--- RECORDS FOR THE EXERCISE ---

(** X9.  The layer fold fits: for a grid size [N >= 2] that
    [makegrid] derives ([npixnest]) and its quartile indices
    [nq1 = N // 2 - N // 2 // 2] and [nq3 = nq1 + N // 2], the 2 x 2
    average of an [N] by [N] layer has exactly the shape of the block
    [nq1:nq3, nq1:nq3] of the next coarser layer; the assignment of lines
    374-375 raises nothing, changes that block and leaves the rest of the
    coarser layer as it was. *)
Theorem fold_block_fits npix N (coarse fine : img) :
  Grid.npixnest_of npix = Ok N -> (2 <= N)%Z ->
  shaped (Z.to_nat N) (Z.to_nat N) coarse -> shaped (Z.to_nat N) (Z.to_nat N) fine ->
  let nq1 := (N / 2 - N / 2 / 2)%Z in
  let nq3 := (nq1 + N / 2)%Z in
  exists blk c',
    Raster.avefour fine = Ok blk /\
    Raster.set_block coarse nq1 nq3 nq1 nq3 blk = Ok c' /\
    shaped (Z.to_nat N) (Z.to_nat N) c' /\
    forall i j,
      at2 c' i j =
      if decide ((Z.to_nat nq1 <= i < Z.to_nat nq3) /\ (Z.to_nat nq1 <= j < Z.to_nat nq3))
      then at2 blk (i - Z.to_nat nq1) (j - Z.to_nat nq1)
      else at2 coarse i j.
Proof.
  intros HN H2 Hc Hf nq1 nq3.
  destruct (Grid.npixnest_of_even npix N HN H2) as (Heven & _ & _).
  set (m := Z.to_nat (N / 2)).
  assert (Z.to_nat N = 2 * m) as HNm by (subst m; lia).
  rewrite HNm in Hf.
  destruct (avefour_even m m fine Hf) as [Eb Sb0].
  pose proof (shaped_img_map (fun x => x / 4)%float _ _ _ Sb0) as Sb.
  match type of Eb with _ = Ok ?b => set (blk := b) in * end.
  assert (0 <= nq1 <= nq3)%Z as Hq.
  { subst nq1 nq3. assert (0 <= N / 2 / 2 <= N / 2)%Z; [|lia].
    split; [apply Z.div_pos; lia|apply Z.div_le_upper_bound; lia]. }
  assert (nq3 <= Z.of_nat (Z.to_nat N))%Z as Hq3.
  { subst nq1 nq3. assert (0 <= N / 2 / 2)%Z by (apply Z.div_pos; lia). lia. }
  assert (m = Z.to_nat nq3 - Z.to_nat nq1) as Hm by (subst m nq1 nq3; lia).
  exists blk. eexists. split; [exact Eb|].
  split; [apply (set_block_inside (Z.to_nat N) m); assumption|].
  destruct Hc as [Hcl Hcr]. destruct Sb as [Hbl Hbr].
  assert (Z.to_nat nq1 <= Z.to_nat nq3 <= Z.to_nat N) as Hnat by lia.
  assert (length (zip_with (splice (Z.to_nat nq1) (Z.to_nat nq3))
                    (take m (drop (Z.to_nat nq1) coarse)) blk)
          = Z.to_nat nq3 - Z.to_nat nq1) as Hzl.
  { rewrite length_zip_with, length_take, length_drop. lia. }
  split; [split|].
  - rewrite length_splice; [exact Hcl|lia|exact Hzl].
  - apply Forall_lookup. intros i r Hr.
    rewrite splice_lookup in Hr by (first [lia|exact Hzl]).
    destruct (decide _) as [Hi|Hi].
    + apply lookup_zip_with_Some in Hr as (rc & rb & -> & Hrc & Hrb).
      apply lookup_take_Some in Hrc as [Hrc _]. rewrite lookup_drop in Hrc.
      rewrite length_splice.
      * apply (proj1 (Forall_lookup _ _) Hcr _ _ Hrc).
      * rewrite (proj1 (Forall_lookup _ _) Hcr _ _ Hrc). lia.
      * rewrite (proj1 (Forall_lookup _ _) Hbr _ _ Hrb). lia.
    + apply (proj1 (Forall_lookup _ _) Hcr _ _ Hr).
  - intros i j. unfold at2 at 1.
    rewrite splice_lookup by (first [lia|exact Hzl]).
    destruct (decide (Z.to_nat nq1 <= i < Z.to_nat nq3)) as [Hi|Hi].
    + rewrite lookup_zip_with.
      rewrite lookup_take_lt by lia. rewrite lookup_drop.
      replace (Z.to_nat nq1 + (i - Z.to_nat nq1)) with i by lia.
      destruct (lookup_lt_is_Some_2 coarse i) as [rc Hrc]; [lia|].
      destruct (lookup_lt_is_Some_2 blk (i - Z.to_nat nq1)) as [rb Hrb]; [lia|].
      rewrite Hrc, Hrb. simpl.
      rewrite splice_lookup.
      * destruct (decide (Z.to_nat nq1 <= j < Z.to_nat nq3)) as [Hj|Hj].
        -- rewrite decide_True by (split; assumption). unfold at2. rewrite Hrb. reflexivity.
        -- rewrite decide_False by (intros [_ ?]; contradiction).
           unfold at2. rewrite Hrc. reflexivity.
      * rewrite (proj1 (Forall_lookup _ _) Hcr _ _ Hrc). lia.
      * rewrite (proj1 (Forall_lookup _ _) Hbr _ _ Hrb). lia.
    + rewrite decide_False by (intros [? _]; contradiction). reflexivity.
Qed.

---

**EXERCISE GOAL**
The lines from the one holding "rewrite length_splice." to the end of the entries are to be repeated exactly, with both ends included and nothing else.

**ANSWER AREA**
      rewrite length_splice.
      * apply (proj1 (Forall_lookup _ _) Hcr _ _ Hrc).
      * rewrite (proj1 (Forall_lookup _ _) Hcr _ _ Hrc). lia.
      * rewrite (proj1 (Forall_lookup _ _) Hbr _ _ Hrb). lia.
    + apply (proj1 (Forall_lookup _ _) Hcr _ _ Hr).
  - intros i j. unfold at2 at 1.
    rewrite splice_lookup by (first [lia|exact Hzl]).
    destruct (decide (Z.to_nat nq1 <= i < Z.to_nat nq3)) as [Hi|Hi].
    + rewrite lookup_zip_with.
      rewrite lookup_take_lt by lia. rewrite lookup_drop.
      replace (Z.to_nat nq1 + (i - Z.to_nat nq1)) with i by lia.
      destruct (lookup_lt_is_Some_2 coarse i) as [rc Hrc]; [lia|].
      destruct (lookup_lt_is_Some_2 blk (i - Z.to_nat nq1)) as [rb Hrb]; [lia|].
      rewrite Hrc, Hrb. simpl.
      rewrite splice_lookup.
      * destruct (decide (Z.to_nat nq1 <= j < Z.to_nat nq3)) as [Hj|Hj].
        -- rewrite decide_True by (split; assumption). unfold at2. rewrite Hrb. reflexivity.
        -- rewrite decide_False by (intros [_ ?]; contradiction).
           unfold at2. rewrite Hrc. reflexivity.
      * rewrite (proj1 (Forall_lookup _ _) Hcr _ _ Hrc). lia.
      * rewrite (proj1 (Forall_lookup _ _) Hbr _ _ Hrb). lia.
    + rewrite decide_False by (intros [? _]; contradiction). reflexivity.
Qed.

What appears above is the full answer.